**THE DATA**

※

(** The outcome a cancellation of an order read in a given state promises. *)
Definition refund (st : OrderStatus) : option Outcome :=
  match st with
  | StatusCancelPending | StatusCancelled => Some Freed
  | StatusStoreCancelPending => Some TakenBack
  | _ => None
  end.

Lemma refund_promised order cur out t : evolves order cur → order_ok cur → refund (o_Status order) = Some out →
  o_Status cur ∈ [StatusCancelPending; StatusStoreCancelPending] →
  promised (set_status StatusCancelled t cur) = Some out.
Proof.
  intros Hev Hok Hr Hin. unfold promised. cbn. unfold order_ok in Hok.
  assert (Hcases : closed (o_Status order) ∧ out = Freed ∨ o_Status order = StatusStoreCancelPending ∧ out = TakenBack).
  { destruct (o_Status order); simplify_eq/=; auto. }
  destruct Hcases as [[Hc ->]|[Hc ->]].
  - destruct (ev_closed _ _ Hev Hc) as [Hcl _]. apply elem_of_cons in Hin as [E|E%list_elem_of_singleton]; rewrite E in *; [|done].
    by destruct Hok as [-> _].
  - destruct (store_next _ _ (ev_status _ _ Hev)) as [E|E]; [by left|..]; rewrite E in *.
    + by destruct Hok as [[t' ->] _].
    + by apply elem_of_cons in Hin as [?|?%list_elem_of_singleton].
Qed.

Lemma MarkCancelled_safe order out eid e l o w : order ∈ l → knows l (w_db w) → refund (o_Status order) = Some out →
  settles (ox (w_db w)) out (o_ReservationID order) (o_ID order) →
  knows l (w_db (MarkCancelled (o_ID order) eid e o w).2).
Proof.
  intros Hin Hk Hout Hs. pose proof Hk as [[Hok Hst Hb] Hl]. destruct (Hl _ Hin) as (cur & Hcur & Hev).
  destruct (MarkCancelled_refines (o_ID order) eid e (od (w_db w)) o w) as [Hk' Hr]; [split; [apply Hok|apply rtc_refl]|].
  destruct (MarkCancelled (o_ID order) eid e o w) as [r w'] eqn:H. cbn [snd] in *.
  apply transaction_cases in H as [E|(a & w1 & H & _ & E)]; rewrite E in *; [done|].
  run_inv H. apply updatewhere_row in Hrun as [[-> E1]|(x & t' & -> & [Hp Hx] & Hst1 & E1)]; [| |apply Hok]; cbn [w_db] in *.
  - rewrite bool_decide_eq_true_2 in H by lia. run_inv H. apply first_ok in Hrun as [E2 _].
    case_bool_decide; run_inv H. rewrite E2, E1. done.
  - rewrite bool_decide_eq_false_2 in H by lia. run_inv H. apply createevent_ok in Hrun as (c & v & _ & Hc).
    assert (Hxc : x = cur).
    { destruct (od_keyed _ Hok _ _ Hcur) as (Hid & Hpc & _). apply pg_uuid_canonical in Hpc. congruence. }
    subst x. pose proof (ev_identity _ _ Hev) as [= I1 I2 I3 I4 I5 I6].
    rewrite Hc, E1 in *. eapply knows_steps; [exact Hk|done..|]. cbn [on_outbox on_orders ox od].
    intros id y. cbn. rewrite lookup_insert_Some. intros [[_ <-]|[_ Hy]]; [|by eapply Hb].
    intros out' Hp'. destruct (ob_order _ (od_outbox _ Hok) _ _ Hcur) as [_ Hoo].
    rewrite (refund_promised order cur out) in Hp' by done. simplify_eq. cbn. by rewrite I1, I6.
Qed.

※

**WHAT YOU WILL DO**
Beginning with the line containing "- rewrite bool_decide_eq_false_2" and ending with the line containing "intros id y.", extract those lines exactly from the listing above, and only those.

**COMPLETED EXERCISE**
  - rewrite bool_decide_eq_false_2 in H by lia. run_inv H. apply createevent_ok in Hrun as (c & v & _ & Hc).
    assert (Hxc : x = cur).
    { destruct (od_keyed _ Hok _ _ Hcur) as (Hid & Hpc & _). apply pg_uuid_canonical in Hpc. congruence. }
    subst x. pose proof (ev_identity _ _ Hev) as [= I1 I2 I3 I4 I5 I6].
    rewrite Hc, E1 in *. eapply knows_steps; [exact Hk|done..|]. cbn [on_outbox on_orders ox od].
    intros id y. cbn. rewrite lookup_insert_Some. intros [[_ <-]|[_ Hy]]; [|by eapply Hb].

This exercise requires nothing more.